*** Begin section ***

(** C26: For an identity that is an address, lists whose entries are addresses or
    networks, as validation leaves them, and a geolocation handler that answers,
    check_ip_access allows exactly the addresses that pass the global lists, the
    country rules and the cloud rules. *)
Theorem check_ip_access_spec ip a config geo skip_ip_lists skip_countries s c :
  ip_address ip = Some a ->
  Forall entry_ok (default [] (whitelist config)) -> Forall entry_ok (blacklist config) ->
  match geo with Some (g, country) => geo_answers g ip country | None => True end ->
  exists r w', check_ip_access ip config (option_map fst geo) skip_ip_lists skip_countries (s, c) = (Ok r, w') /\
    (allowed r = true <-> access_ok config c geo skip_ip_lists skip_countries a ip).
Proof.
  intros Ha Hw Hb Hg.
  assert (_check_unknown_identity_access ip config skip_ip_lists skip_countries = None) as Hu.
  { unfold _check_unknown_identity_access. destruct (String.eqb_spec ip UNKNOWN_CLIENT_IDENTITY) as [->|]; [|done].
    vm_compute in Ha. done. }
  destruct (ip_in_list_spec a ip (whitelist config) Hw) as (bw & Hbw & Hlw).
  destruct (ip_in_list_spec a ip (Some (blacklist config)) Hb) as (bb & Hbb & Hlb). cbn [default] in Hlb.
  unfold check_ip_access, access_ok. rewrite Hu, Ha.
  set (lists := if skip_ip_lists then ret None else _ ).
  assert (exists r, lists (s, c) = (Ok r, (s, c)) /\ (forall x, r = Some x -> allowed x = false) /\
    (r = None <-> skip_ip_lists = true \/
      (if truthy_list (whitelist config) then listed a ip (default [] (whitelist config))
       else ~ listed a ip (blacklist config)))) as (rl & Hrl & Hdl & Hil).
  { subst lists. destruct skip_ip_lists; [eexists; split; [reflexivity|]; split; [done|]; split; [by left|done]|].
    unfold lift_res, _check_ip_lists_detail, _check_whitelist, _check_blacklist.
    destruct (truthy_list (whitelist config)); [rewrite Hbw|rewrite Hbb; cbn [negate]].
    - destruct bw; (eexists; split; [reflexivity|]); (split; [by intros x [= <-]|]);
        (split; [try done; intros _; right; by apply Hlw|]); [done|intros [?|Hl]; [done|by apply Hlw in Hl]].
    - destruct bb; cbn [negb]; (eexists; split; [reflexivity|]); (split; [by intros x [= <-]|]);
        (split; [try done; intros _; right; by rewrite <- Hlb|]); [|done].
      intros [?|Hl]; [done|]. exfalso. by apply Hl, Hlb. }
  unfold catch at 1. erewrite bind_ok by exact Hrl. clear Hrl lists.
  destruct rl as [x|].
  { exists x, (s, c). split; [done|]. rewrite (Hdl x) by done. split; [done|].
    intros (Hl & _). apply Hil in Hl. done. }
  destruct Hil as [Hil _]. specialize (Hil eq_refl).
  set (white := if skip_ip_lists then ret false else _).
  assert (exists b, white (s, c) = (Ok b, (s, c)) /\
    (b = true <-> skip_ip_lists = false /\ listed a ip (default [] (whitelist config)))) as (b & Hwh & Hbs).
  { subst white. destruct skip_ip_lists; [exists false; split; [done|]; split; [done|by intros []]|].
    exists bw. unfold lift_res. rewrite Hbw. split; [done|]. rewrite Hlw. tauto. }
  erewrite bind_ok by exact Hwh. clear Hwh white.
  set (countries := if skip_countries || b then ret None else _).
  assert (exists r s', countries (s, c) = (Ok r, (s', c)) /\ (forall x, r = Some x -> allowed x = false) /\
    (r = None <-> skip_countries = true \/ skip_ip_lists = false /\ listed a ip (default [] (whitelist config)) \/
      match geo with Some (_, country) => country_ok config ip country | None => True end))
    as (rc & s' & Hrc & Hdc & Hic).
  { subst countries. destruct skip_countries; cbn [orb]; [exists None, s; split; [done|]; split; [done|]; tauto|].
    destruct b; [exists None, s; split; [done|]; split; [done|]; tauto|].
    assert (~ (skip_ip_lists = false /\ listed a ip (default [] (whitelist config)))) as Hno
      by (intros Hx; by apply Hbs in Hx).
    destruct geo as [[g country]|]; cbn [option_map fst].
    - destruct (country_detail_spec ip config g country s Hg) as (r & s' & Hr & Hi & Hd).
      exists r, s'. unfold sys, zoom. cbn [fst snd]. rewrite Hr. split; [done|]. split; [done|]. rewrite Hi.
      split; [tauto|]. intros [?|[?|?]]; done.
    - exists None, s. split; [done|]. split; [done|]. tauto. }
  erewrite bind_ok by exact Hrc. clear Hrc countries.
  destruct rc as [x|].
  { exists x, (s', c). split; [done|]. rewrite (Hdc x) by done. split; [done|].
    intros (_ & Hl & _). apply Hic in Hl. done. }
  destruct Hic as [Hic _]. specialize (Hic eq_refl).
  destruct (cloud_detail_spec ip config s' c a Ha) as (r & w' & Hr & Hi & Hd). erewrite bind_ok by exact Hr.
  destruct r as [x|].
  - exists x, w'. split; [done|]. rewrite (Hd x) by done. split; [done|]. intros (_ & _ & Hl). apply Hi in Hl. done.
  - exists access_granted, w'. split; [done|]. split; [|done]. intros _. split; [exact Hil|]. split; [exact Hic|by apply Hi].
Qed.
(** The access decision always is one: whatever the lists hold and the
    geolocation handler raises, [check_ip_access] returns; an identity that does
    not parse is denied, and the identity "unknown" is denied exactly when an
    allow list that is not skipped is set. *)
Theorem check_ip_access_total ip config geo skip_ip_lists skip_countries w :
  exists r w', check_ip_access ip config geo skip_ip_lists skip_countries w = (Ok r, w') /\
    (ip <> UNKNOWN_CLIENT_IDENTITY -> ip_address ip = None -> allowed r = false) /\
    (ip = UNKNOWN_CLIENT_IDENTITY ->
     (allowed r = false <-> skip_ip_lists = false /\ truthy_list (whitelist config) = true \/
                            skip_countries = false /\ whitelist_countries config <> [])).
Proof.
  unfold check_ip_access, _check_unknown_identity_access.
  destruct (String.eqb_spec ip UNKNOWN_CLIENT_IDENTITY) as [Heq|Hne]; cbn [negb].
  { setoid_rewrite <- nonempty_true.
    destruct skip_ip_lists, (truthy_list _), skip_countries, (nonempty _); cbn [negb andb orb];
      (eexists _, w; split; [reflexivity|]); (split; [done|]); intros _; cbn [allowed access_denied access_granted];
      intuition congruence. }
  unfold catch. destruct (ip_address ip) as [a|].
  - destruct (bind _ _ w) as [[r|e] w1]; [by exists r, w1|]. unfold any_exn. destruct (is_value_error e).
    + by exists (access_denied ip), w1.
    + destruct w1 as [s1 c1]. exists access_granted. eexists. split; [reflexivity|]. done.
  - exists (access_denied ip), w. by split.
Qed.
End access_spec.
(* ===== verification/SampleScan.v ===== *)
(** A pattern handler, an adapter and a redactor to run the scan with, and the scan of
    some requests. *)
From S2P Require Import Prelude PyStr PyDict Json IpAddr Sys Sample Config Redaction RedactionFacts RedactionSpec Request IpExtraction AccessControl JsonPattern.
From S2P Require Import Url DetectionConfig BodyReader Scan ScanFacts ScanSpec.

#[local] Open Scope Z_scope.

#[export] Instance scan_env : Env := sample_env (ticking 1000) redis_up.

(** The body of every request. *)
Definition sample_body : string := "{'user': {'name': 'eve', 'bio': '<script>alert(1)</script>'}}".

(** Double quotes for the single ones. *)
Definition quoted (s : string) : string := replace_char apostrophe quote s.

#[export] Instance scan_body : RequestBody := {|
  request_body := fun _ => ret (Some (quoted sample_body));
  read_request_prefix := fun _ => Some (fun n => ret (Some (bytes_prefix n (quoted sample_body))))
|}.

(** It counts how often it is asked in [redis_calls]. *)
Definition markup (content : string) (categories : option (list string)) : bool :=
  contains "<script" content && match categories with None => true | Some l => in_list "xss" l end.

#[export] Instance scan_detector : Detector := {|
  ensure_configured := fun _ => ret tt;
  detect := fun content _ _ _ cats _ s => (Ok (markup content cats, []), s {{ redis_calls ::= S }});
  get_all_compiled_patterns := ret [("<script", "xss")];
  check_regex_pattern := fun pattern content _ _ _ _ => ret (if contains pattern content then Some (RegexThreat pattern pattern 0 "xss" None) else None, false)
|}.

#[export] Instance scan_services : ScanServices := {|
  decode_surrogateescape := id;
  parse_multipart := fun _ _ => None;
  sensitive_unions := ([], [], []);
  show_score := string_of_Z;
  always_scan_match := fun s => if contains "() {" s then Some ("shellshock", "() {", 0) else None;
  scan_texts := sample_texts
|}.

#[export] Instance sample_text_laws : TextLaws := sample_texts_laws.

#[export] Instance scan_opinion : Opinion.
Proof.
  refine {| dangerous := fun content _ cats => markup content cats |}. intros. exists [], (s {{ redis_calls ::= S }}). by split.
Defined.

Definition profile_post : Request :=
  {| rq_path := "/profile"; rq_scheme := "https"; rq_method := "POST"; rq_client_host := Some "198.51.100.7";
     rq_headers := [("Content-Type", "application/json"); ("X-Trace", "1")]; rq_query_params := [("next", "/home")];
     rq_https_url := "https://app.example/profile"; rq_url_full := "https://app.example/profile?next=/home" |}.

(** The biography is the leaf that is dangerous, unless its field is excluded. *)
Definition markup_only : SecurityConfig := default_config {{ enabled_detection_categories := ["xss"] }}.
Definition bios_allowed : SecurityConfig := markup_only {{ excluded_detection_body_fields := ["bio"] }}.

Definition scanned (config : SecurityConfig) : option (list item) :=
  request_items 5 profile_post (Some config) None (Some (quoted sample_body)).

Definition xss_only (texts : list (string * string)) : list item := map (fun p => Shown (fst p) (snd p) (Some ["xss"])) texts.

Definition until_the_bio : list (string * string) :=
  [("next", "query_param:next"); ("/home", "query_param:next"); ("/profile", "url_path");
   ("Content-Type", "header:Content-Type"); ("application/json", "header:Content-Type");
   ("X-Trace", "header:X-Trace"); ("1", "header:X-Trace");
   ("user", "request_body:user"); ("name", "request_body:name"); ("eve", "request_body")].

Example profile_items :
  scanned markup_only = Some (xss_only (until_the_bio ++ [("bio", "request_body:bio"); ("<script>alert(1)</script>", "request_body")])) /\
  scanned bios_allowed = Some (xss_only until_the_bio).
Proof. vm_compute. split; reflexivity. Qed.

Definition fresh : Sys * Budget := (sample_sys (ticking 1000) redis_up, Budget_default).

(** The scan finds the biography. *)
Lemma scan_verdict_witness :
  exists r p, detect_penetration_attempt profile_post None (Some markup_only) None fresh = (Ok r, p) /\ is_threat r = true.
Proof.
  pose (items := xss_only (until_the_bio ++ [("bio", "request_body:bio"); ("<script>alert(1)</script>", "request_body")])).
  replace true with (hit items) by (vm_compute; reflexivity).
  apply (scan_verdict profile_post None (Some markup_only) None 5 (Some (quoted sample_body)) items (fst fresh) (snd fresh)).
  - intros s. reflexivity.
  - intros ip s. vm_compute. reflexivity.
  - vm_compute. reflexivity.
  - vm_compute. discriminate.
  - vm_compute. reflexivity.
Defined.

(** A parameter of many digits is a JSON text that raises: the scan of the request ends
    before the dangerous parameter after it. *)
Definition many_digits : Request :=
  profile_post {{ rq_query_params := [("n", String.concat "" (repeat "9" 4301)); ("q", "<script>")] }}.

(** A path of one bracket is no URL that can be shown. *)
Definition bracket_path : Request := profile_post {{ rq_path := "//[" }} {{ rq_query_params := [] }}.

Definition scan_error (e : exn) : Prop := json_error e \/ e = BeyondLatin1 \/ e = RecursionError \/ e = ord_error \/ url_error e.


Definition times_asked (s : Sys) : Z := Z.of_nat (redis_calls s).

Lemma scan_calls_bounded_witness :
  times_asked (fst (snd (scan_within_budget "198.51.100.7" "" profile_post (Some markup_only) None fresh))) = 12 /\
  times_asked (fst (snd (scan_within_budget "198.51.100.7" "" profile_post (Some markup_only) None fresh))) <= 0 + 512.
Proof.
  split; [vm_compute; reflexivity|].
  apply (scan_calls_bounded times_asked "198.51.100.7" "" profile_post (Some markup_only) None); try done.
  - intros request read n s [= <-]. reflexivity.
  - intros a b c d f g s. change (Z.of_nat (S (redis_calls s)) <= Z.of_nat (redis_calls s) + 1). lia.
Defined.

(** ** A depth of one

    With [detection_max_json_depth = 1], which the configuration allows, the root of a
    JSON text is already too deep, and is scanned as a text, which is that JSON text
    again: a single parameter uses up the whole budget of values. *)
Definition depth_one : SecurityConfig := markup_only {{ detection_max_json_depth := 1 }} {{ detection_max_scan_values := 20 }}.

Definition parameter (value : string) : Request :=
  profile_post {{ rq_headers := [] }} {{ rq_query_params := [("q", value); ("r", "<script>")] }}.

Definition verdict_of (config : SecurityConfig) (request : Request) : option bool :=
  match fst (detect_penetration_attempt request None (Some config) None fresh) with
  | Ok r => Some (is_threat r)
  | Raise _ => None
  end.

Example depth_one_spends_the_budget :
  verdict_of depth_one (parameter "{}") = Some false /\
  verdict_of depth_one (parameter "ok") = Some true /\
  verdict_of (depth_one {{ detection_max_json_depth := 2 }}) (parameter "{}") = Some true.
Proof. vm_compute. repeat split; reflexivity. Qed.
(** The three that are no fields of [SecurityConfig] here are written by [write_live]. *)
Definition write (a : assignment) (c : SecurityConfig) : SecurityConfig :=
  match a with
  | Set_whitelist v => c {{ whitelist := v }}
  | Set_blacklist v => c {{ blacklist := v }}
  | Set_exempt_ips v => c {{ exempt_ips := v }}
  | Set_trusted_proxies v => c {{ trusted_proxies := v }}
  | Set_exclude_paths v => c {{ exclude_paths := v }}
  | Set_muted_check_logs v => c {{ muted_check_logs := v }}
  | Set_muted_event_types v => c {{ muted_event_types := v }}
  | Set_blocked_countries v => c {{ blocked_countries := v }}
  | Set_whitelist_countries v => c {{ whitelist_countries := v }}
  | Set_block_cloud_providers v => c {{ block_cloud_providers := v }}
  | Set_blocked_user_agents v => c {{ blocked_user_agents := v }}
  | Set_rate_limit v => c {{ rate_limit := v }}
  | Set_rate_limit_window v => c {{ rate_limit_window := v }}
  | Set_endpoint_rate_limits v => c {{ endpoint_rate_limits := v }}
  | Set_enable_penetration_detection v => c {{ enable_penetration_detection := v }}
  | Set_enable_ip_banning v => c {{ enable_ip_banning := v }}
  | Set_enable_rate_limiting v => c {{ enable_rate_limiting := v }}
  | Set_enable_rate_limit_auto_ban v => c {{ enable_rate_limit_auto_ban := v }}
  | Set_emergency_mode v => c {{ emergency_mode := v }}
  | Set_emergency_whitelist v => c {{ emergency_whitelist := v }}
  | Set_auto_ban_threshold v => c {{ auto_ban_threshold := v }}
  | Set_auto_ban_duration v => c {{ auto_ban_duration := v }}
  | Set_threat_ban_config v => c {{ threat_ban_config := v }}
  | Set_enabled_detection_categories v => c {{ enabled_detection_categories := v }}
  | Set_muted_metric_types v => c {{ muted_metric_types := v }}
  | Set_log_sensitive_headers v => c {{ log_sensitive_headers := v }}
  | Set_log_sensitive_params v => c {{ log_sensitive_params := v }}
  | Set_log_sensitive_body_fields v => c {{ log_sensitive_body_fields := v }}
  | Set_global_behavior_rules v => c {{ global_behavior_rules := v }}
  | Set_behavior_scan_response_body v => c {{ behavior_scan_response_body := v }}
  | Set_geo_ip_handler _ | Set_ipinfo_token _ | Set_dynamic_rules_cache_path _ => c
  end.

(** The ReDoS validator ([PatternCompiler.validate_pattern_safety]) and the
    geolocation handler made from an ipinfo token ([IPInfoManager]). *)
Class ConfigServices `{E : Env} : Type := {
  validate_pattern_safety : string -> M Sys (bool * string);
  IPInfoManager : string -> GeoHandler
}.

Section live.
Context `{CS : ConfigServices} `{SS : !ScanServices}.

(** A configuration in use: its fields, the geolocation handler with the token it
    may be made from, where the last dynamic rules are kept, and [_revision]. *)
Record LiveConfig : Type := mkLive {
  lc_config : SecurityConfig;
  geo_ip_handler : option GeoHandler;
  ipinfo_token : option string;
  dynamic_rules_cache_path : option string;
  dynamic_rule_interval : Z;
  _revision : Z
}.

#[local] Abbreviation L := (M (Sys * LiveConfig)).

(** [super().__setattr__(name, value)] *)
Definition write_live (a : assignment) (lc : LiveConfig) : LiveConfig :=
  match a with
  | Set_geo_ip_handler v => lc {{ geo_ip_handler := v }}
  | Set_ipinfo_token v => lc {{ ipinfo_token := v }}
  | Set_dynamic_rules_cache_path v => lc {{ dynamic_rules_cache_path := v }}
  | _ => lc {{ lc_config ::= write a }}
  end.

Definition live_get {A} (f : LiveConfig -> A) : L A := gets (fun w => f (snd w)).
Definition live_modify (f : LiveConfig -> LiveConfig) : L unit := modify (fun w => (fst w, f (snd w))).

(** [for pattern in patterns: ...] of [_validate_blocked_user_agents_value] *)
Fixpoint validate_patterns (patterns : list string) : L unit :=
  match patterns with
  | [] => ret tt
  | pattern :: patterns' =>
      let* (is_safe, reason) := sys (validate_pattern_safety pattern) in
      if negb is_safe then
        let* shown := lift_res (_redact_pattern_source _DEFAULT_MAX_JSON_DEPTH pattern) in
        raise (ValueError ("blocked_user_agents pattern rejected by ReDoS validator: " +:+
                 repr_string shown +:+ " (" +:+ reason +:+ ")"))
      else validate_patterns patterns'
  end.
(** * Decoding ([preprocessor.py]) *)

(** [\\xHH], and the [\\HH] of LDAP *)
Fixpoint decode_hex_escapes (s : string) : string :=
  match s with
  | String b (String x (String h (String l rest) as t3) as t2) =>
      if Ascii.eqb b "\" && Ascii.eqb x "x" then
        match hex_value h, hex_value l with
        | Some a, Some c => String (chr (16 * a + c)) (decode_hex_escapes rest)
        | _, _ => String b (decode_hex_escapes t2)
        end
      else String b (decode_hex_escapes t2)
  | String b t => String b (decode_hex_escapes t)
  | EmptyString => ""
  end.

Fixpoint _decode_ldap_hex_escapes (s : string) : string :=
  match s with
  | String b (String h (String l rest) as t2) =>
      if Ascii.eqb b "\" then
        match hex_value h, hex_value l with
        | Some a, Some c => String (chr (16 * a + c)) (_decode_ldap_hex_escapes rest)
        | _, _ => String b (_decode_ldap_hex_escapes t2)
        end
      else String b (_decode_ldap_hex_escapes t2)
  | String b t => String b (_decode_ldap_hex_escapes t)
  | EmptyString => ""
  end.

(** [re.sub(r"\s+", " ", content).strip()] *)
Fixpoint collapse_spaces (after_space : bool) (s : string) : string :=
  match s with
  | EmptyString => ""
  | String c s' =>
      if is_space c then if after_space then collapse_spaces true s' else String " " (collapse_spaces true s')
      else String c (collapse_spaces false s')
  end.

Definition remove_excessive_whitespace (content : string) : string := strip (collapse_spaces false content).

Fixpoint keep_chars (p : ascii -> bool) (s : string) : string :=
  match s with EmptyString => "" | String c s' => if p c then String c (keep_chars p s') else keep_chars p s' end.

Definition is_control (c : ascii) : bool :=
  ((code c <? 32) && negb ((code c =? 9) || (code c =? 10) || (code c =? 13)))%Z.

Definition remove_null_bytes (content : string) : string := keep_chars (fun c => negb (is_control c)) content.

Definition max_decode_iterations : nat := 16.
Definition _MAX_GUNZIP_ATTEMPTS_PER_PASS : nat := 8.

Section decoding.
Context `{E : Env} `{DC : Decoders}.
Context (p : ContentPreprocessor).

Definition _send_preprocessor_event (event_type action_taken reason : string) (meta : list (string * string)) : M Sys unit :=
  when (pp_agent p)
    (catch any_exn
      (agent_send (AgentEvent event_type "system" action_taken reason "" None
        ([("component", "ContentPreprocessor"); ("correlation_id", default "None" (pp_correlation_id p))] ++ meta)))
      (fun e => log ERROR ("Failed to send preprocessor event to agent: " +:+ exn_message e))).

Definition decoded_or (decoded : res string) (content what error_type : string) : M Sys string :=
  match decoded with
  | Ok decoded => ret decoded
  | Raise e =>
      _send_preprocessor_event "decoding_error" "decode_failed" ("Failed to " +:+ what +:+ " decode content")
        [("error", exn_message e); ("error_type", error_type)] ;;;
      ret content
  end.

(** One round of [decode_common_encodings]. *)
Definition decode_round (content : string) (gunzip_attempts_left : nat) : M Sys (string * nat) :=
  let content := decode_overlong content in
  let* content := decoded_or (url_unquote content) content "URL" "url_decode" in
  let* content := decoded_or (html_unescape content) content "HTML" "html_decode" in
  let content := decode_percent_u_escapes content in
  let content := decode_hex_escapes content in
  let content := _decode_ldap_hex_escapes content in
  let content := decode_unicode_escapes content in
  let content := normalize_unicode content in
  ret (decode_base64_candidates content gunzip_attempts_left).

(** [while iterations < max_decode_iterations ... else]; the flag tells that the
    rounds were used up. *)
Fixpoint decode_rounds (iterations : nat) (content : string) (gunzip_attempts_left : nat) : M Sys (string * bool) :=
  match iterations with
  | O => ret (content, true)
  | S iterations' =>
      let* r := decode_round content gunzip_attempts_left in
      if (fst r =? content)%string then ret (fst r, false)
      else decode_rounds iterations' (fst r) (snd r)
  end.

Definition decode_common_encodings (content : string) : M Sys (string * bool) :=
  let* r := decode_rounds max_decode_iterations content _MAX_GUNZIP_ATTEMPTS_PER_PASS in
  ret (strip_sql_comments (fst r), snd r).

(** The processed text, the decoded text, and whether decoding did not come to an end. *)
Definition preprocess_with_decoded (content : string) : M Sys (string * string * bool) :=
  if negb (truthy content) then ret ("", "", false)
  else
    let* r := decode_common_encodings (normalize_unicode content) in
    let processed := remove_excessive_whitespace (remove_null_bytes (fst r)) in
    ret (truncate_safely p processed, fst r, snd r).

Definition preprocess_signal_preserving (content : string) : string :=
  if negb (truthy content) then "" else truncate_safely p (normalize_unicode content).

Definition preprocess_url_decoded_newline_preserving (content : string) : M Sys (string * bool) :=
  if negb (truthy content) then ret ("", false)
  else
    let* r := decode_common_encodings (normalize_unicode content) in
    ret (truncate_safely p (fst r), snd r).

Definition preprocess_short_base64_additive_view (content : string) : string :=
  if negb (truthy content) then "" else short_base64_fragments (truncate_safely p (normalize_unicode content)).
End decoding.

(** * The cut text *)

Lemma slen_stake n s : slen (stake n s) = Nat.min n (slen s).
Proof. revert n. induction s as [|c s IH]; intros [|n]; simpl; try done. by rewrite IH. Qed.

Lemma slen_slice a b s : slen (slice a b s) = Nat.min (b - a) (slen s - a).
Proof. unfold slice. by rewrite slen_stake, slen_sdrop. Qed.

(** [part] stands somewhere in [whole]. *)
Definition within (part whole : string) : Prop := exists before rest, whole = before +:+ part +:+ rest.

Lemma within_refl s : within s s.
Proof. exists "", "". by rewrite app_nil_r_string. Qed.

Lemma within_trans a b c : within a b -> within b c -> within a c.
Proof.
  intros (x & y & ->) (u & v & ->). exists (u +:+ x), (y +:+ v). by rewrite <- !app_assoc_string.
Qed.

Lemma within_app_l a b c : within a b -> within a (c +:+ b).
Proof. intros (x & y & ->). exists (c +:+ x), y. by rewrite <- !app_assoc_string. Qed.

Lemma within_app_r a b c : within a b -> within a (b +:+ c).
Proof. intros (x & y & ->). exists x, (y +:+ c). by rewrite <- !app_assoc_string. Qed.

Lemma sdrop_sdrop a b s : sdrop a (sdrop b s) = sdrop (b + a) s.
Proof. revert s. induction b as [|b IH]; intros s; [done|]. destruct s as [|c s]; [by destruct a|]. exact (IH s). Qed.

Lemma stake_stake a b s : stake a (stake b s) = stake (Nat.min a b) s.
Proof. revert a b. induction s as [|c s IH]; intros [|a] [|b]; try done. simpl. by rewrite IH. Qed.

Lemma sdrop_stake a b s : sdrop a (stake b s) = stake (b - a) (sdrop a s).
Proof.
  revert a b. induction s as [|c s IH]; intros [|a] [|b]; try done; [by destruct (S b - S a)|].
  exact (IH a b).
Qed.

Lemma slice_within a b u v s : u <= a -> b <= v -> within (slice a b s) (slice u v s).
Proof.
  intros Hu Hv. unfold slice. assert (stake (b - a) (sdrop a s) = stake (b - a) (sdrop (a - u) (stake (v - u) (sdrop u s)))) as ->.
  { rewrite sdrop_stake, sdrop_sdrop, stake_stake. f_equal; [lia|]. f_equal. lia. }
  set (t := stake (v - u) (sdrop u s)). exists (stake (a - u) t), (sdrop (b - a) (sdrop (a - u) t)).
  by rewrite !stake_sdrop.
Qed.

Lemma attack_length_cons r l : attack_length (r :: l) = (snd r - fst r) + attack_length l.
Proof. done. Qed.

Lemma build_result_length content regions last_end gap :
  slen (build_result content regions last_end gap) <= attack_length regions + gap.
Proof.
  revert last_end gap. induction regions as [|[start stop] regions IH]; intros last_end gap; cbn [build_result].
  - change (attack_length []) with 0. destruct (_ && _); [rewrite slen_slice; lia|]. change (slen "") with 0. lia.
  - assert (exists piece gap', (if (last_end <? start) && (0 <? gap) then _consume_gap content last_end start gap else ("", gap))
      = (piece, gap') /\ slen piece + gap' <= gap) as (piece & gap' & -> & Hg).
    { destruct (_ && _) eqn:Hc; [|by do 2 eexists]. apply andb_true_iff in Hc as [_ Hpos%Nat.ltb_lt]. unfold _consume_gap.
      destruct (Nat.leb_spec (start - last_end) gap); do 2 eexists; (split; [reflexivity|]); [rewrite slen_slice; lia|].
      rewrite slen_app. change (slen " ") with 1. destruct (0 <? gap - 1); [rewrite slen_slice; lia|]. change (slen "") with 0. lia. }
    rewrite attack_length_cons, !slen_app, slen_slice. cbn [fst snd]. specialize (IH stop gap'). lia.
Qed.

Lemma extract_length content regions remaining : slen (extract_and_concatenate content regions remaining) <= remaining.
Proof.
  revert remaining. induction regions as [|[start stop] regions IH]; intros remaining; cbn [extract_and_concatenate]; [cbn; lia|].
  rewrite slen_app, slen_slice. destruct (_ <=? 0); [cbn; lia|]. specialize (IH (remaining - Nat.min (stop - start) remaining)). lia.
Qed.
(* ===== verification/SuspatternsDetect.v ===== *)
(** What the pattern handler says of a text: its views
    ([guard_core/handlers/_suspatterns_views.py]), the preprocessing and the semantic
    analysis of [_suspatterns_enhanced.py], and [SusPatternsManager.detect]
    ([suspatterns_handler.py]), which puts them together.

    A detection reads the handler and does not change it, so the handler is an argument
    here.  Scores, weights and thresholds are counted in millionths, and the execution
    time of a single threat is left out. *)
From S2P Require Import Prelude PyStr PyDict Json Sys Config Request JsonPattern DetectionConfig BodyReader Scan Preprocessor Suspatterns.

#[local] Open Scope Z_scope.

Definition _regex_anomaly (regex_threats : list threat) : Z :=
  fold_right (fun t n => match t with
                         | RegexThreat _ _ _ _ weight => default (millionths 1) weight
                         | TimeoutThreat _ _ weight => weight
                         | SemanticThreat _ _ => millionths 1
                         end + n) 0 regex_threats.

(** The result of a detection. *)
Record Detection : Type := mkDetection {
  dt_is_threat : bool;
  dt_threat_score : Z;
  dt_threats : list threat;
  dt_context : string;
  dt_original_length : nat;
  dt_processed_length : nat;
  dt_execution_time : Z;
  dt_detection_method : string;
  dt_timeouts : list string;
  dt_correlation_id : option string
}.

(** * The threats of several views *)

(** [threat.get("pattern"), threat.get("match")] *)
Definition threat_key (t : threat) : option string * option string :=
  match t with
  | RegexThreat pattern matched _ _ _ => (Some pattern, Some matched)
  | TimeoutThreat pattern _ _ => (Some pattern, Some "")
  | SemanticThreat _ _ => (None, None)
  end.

*** End section ***

**Assigned task:** Nothing but the lines from the one containing "pattern, Some matched)" to the end of the entries belongs in the answer, and each must match exactly.

**Reply to the exercise:**
  | RegexThreat pattern matched _ _ _ => (Some pattern, Some matched)
  | TimeoutThreat pattern _ _ => (Some pattern, Some "")
  | SemanticThreat _ _ => (None, None)
  end.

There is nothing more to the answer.